Stored items
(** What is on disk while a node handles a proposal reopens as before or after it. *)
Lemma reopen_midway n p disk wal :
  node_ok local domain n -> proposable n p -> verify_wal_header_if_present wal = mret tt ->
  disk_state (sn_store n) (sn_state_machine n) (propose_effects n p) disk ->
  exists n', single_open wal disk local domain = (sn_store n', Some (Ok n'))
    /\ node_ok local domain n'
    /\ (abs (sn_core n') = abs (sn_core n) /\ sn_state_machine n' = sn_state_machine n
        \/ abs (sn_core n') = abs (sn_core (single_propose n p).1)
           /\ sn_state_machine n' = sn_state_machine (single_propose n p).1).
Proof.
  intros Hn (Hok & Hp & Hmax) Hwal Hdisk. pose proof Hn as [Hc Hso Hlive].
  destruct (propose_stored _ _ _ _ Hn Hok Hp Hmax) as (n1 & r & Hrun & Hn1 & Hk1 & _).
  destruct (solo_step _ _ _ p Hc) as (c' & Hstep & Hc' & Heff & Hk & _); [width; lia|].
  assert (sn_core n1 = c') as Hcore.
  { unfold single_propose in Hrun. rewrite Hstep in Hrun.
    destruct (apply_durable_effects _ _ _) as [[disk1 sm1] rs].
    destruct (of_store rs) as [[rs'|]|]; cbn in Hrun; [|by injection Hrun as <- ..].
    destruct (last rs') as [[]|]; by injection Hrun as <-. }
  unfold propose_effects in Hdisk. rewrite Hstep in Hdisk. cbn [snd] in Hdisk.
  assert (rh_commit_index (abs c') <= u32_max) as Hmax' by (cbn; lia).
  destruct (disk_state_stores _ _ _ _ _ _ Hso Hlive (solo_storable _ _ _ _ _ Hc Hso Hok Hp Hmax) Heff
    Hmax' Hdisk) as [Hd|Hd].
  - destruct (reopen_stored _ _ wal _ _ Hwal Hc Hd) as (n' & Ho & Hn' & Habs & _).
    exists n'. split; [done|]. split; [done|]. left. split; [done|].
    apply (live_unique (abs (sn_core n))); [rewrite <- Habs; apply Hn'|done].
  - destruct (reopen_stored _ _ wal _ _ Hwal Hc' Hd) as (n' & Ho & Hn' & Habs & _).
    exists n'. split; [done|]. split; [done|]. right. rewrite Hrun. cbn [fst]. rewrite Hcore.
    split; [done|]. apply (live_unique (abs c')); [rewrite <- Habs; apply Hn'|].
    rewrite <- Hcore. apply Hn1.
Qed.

--

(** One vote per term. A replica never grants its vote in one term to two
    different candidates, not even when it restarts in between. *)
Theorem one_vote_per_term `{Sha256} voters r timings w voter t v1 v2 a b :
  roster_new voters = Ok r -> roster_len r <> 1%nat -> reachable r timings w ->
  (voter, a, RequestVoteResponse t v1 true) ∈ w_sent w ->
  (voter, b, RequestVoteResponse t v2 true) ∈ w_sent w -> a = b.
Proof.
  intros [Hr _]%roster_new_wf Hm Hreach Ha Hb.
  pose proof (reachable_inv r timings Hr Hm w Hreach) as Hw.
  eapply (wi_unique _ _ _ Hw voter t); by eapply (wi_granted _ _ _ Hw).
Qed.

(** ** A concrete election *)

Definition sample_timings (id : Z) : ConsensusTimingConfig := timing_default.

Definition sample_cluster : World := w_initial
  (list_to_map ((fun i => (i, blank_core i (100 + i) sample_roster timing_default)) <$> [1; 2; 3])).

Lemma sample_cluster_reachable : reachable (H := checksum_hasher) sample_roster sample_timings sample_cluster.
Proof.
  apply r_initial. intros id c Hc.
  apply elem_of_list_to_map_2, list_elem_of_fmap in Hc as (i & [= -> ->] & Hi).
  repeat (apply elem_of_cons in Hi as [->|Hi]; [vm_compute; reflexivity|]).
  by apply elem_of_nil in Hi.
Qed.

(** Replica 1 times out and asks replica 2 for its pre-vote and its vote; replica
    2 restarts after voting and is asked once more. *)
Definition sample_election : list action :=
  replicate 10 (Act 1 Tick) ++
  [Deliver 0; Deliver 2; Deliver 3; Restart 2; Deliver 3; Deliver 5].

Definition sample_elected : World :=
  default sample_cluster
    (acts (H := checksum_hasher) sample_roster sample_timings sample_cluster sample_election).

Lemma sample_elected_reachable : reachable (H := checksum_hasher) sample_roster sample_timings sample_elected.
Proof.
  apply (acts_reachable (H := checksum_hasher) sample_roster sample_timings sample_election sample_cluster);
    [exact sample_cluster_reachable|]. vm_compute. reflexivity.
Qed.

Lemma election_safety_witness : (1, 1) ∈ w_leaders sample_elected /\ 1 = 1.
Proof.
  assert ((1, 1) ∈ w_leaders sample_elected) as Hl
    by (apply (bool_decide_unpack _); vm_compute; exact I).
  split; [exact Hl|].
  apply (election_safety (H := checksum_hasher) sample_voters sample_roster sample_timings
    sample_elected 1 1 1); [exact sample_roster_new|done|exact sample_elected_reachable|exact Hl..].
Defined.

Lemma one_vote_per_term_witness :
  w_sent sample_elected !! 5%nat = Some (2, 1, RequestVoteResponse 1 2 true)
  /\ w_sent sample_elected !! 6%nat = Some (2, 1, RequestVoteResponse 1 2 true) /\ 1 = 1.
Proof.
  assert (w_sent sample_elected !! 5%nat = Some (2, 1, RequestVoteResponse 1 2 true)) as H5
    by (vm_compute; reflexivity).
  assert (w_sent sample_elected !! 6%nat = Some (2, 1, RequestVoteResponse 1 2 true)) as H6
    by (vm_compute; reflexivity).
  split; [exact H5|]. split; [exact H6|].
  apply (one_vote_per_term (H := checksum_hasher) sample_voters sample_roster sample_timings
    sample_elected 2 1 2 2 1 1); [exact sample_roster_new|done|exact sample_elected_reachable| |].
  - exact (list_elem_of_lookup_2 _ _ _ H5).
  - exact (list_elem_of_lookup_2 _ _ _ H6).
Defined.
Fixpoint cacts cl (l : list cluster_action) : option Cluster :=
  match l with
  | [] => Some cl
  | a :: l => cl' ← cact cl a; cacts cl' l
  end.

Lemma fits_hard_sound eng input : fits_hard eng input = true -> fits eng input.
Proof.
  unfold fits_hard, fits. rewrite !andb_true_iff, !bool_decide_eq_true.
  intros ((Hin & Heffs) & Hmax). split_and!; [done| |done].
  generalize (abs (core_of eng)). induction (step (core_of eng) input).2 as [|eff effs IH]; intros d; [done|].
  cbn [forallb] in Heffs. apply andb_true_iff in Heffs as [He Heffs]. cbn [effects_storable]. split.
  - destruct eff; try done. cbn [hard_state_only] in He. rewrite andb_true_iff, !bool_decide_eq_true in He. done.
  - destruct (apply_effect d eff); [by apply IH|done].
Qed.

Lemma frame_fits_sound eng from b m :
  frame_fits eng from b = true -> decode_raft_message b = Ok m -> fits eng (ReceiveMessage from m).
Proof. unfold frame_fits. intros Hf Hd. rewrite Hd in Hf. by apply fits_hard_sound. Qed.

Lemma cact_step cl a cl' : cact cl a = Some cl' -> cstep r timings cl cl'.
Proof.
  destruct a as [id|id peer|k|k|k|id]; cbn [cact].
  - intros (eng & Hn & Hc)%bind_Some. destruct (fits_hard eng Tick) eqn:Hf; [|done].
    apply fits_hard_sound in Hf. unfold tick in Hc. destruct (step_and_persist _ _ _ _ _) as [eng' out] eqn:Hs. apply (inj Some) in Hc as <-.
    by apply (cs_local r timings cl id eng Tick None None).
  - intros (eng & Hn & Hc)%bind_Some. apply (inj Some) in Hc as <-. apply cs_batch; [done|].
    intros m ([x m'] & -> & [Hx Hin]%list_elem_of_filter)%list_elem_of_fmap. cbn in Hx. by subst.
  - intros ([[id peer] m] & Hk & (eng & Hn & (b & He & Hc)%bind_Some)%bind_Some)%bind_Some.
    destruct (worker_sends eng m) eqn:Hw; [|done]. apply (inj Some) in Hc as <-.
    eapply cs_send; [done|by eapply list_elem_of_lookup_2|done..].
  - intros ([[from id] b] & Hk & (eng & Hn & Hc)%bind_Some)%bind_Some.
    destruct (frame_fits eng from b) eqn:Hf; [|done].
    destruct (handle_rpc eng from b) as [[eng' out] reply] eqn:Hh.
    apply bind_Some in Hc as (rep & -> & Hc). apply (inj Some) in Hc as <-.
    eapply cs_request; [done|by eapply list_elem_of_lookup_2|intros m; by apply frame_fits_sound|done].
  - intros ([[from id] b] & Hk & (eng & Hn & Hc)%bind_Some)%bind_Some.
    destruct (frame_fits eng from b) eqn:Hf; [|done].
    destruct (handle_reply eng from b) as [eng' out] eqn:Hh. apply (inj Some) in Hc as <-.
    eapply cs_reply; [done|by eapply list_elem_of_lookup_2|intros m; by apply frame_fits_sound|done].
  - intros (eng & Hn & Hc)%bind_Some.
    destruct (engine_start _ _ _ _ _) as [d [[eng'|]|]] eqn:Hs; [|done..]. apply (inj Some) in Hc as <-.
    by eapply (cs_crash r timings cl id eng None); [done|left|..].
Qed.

...

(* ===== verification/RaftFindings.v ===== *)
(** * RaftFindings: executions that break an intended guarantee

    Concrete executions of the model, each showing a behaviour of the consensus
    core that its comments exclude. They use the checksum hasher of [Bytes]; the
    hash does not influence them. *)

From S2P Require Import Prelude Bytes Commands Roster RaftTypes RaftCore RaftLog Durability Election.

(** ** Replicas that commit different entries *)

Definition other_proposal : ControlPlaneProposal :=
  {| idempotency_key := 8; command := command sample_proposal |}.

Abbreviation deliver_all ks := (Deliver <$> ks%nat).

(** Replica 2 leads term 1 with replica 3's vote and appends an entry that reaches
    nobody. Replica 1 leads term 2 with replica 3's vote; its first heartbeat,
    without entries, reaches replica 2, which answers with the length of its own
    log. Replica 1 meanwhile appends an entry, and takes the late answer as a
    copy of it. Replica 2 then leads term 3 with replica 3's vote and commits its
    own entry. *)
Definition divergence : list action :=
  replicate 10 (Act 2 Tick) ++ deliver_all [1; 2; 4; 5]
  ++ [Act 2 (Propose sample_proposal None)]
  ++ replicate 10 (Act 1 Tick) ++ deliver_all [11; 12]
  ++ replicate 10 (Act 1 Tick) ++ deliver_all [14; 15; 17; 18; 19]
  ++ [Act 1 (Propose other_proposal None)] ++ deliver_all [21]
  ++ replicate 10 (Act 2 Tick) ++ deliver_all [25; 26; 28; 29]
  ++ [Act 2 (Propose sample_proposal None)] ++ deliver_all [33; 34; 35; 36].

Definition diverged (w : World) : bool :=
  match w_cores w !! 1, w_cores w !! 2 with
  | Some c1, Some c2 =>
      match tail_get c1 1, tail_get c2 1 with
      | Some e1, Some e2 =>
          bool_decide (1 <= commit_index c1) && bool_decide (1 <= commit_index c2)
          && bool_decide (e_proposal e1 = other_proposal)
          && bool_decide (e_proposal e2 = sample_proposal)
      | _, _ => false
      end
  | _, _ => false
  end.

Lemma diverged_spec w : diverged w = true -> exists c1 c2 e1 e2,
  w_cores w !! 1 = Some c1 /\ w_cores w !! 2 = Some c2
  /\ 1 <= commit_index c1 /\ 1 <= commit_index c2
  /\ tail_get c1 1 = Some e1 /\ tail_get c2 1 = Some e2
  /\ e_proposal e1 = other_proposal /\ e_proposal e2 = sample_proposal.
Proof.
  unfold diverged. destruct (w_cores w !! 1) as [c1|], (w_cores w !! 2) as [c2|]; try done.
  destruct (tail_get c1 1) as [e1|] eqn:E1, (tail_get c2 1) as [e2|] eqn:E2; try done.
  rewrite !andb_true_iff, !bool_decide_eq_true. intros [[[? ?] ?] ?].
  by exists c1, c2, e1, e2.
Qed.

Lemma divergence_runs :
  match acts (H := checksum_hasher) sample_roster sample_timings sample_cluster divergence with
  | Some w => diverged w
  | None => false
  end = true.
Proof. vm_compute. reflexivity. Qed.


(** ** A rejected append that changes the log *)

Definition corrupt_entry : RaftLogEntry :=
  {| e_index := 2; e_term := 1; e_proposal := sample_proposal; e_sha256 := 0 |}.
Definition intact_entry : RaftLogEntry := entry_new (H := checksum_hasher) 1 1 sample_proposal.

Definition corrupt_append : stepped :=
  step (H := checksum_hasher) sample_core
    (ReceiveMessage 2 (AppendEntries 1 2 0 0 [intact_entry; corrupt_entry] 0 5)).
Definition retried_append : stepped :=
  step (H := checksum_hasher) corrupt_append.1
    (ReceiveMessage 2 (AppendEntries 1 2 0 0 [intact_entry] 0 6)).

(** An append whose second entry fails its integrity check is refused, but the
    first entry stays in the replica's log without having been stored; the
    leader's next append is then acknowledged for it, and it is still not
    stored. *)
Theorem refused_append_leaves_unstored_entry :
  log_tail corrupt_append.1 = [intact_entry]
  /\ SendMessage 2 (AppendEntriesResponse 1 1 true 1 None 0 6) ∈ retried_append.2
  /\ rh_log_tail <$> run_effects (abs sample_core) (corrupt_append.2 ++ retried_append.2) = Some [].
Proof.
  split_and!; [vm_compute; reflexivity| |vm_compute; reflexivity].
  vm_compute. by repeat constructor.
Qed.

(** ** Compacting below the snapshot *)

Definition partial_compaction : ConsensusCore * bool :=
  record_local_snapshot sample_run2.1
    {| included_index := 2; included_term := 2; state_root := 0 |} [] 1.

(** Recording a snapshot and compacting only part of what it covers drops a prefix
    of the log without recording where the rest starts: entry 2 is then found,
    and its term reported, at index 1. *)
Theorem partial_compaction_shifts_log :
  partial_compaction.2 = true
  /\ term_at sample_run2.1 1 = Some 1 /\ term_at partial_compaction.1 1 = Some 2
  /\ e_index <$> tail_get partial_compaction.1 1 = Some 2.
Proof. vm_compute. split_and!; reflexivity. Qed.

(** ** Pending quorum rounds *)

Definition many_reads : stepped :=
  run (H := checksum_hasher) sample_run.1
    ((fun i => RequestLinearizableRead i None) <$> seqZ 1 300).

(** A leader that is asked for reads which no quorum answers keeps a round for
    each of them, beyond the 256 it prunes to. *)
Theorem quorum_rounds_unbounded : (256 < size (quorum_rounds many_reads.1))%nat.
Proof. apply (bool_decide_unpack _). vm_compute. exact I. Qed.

Work instruction: Taking the line with "Fixpoint cacts cl" as the first and the line with "intros ((Hin &" as the last, retype that stretch of the data above exactly, with no other lines.

Solution to the exercise:
Fixpoint cacts cl (l : list cluster_action) : option Cluster :=
  match l with
  | [] => Some cl
  | a :: l => cl' ← cact cl a; cacts cl' l
  end.

Lemma fits_hard_sound eng input : fits_hard eng input = true -> fits eng input.
Proof.
  unfold fits_hard, fits. rewrite !andb_true_iff, !bool_decide_eq_true.
  intros ((Hin & Heffs) & Hmax). split_and!; [done| |done].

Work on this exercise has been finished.